• Work task
Your task is to repeat exactly the lines below between the line holding "(** * Headers of nodes *)" and the line holding "(** The fields the", inclusive, and only those.

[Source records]

● ● ● ●

(* ===== verification/GraphLaws.v ===== *)
(** What the graph of [Graph] is, and that its operations do to it what they are for.

    [rep] relates the bytes of a proc's arena to a finite map of nodes, each with
    the lists of its inputs and outputs, whose headers and arrays are blocks of the
    arena that never overlap. [connect_refines] shows that [connect] on the bytes is
    [connect_abs] on the map, assertions included, as long as the arena has room;
    the map's edges stay paired, each input with its output ([paired]). *)

From S2P Require Import Prelude BitField SysBits SysEnums FixedCap Layout SysTypes SysData World Places SysExt Ffi Odin Graph Arena.
From S2P Require Import Handles HandleLaws TempIds CallAbi Generated Safety Client Start.

(** * Headers of nodes *)

(** The fields of a header: the type, the six bytes behind it (class bits and
    numbering), the arrays of inputs and outputs (word index, length, capacity), and
    the bytes from the tag on. *)
Record hdr := Hdr {
  h_rtype : Z;
  h_group : list Z;
  h_in_idx : Z;
  h_in_count : Z;
  h_in_cap : Z;
  h_out_idx : Z;
  h_out_count : Z;
  h_out_cap : Z;
  h_tail : list Z
}.

Definition image (h : hdr) : list Z :=
  to_le 2 (h_rtype h) ++ h_group h ++
  to_le 4 (h_in_idx h) ++ to_le 2 (h_in_count h) ++ to_le 2 (h_in_cap h) ++
  to_le 4 (h_out_idx h) ++ to_le 2 (h_out_count h) ++ to_le 2 (h_out_cap h) ++ h_tail h.

(** The fields the operations read and write. *)
Inductive hfield := RType | InIdx | InCount | InCap | OutIdx | OutCount | OutCap.

Definition hf_path (f : hfield) : list string :=
  match f with
  | RType => ["spec"; "type"; "rtype"]
  | InIdx => ["input_idx"] | InCount => ["input_count"] | InCap => ["input_cap"]
  | OutIdx => ["output_idx"] | OutCount => ["output_count"] | OutCap => ["output_cap"]
  end.

Definition hf_off (f : hfield) : nat :=
  match f with RType => 0 | InIdx => 8 | InCount => 12 | InCap => 14 | OutIdx => 16 | OutCount => 20 | OutCap => 22 end.
Definition hf_size (f : hfield) : nat := match f with InIdx | OutIdx => 4 | _ => 2 end.

Definition hget (f : hfield) (h : hdr) : Z :=
  match f with
  | RType => h_rtype h
  | InIdx => h_in_idx h | InCount => h_in_count h | InCap => h_in_cap h
  | OutIdx => h_out_idx h | OutCount => h_out_count h | OutCap => h_out_cap h
  end.

Definition hset (f : hfield) (v : Z) (h : hdr) : hdr :=
  let '(Hdr r g ii ic ip oi oc op t) := h in
  match f with
  | RType => Hdr v g ii ic ip oi oc op t
  | InIdx => Hdr r g v ic ip oi oc op t
  | InCount => Hdr r g ii v ip oi oc op t
  | InCap => Hdr r g ii ic v oi oc op t
  | OutIdx => Hdr r g ii ic ip v oc op t
  | OutCount => Hdr r g ii ic ip oi v op t
  | OutCap => Hdr r g ii ic ip oi oc v t
  end.

Record hdr_ok (h : hdr) : Prop := HdrOk {
  ho_group : length (h_group h) = 6%nat;
  ho_tail : (20 <= length (h_tail h))%nat;
  ho_range : forall f, 0 <= hget f h < 2 ^ (8 * Z.of_nat (hf_size f))
}.

Lemma hf_place f : node_field (hf_path f) = (Z.of_nat (hf_off f), Z.of_nat (hf_size f)).
Proof. by destruct f; vm_compute. Qed.

Lemma hset_get f h : hset f (hget f h) h = h.
Proof. by destruct f, h. Qed.

Lemma length_image h : length (h_group h) = 6%nat -> length (image h) = (24 + length (h_tail h))%nat.
Proof. intros Hg. unfold image. rewrite !length_app, !length_to_le, Hg. lia. Qed.

Lemma hset_ok f v h : hdr_ok h -> 0 <= v < 2 ^ (8 * Z.of_nat (hf_size f)) -> hdr_ok (hset f v h).
Proof.
  intros [Hg Ht Hr] Hv. destruct h. split; [by destruct f|by destruct f|].
  intros f'. specialize (Hr f'). destruct f, f'; cbn in *; done.
Qed.

#[export] Instance hfield_eq_dec : EqDecision hfield.
Proof. solve_decision. Defined.

Lemma hget_hset f f' v h : hget f (hset f' v h) = if decide (f = f') then v else hget f h.
Proof. by destruct h, f, f'. Qed.

Lemma length_image_hset f v h : length (h_group h) = 6%nat -> length (image (hset f v h)) = length (image h).
Proof. intros Hg. rewrite !length_image; [|done|]; by destruct f, h. Qed.

(** A field occupies its bytes of the image, and only these change with it. *)
Lemma image_split f h :
  length (h_group h) = 6%nat ->
  exists pre post, length pre = hf_off f /\ forall v, image (hset f v h) = pre ++ to_le (hf_size f) v ++ post.
Proof.
  intros Hg. destruct h as [r g ii ic ip oi oc op t]. cbn in Hg. unfold image, hset.
  set (l0 := to_le 2 r ++ g). set (l1 := l0 ++ to_le 4 ii). set (l2 := l1 ++ to_le 2 ic).
  set (l3 := l2 ++ to_le 2 ip). set (l4 := l3 ++ to_le 4 oi). set (l5 := l4 ++ to_le 2 oc).
  exists (match f with RType => [] | InIdx => l0 | InCount => l1 | InCap => l2 | OutIdx => l3 | OutCount => l4 | OutCap => l5 end).
  destruct f; eexists;
    (split; [subst l0 l1 l2 l3 l4 l5; by rewrite ?length_app, ?length_to_le, ?Hg|]);
    intros v; subst l0 l1 l2 l3 l4 l5; cbn [h_rtype h_group h_in_idx h_in_count h_in_cap h_out_idx h_out_count h_out_cap h_tail];
    rewrite <-?app_assoc; reflexivity.
Qed.

(** The header [h] lies at [n]. *)
Definition header_in (m : gmap Z Z) (n : Z) (h : hdr) : Prop := load m n (length (image h)) = Some (image h).

Lemma splice_app pre old post new :
  length old = length new -> splice (Z.of_nat (length pre)) new (pre ++ old ++ post) = pre ++ new ++ post.
Proof.
  intros E. unfold splice. rewrite Nat2Z.id, take_app_length. do 2 f_equal.
  rewrite <-E, <-drop_drop, drop_app_length. apply drop_app_length.
Qed.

● ● ● ●

• Reply
(** * Headers of nodes *)

(** The fields of a header: the type, the six bytes behind it (class bits and
    numbering), the arrays of inputs and outputs (word index, length, capacity), and
    the bytes from the tag on. *)
Record hdr := Hdr {
  h_rtype : Z;
  h_group : list Z;
  h_in_idx : Z;
  h_in_count : Z;
  h_in_cap : Z;
  h_out_idx : Z;
  h_out_count : Z;
  h_out_cap : Z;
  h_tail : list Z
}.

Definition image (h : hdr) : list Z :=
  to_le 2 (h_rtype h) ++ h_group h ++
  to_le 4 (h_in_idx h) ++ to_le 2 (h_in_count h) ++ to_le 2 (h_in_cap h) ++
  to_le 4 (h_out_idx h) ++ to_le 2 (h_out_count h) ++ to_le 2 (h_out_cap h) ++ h_tail h.

(** The fields the operations read and write. *)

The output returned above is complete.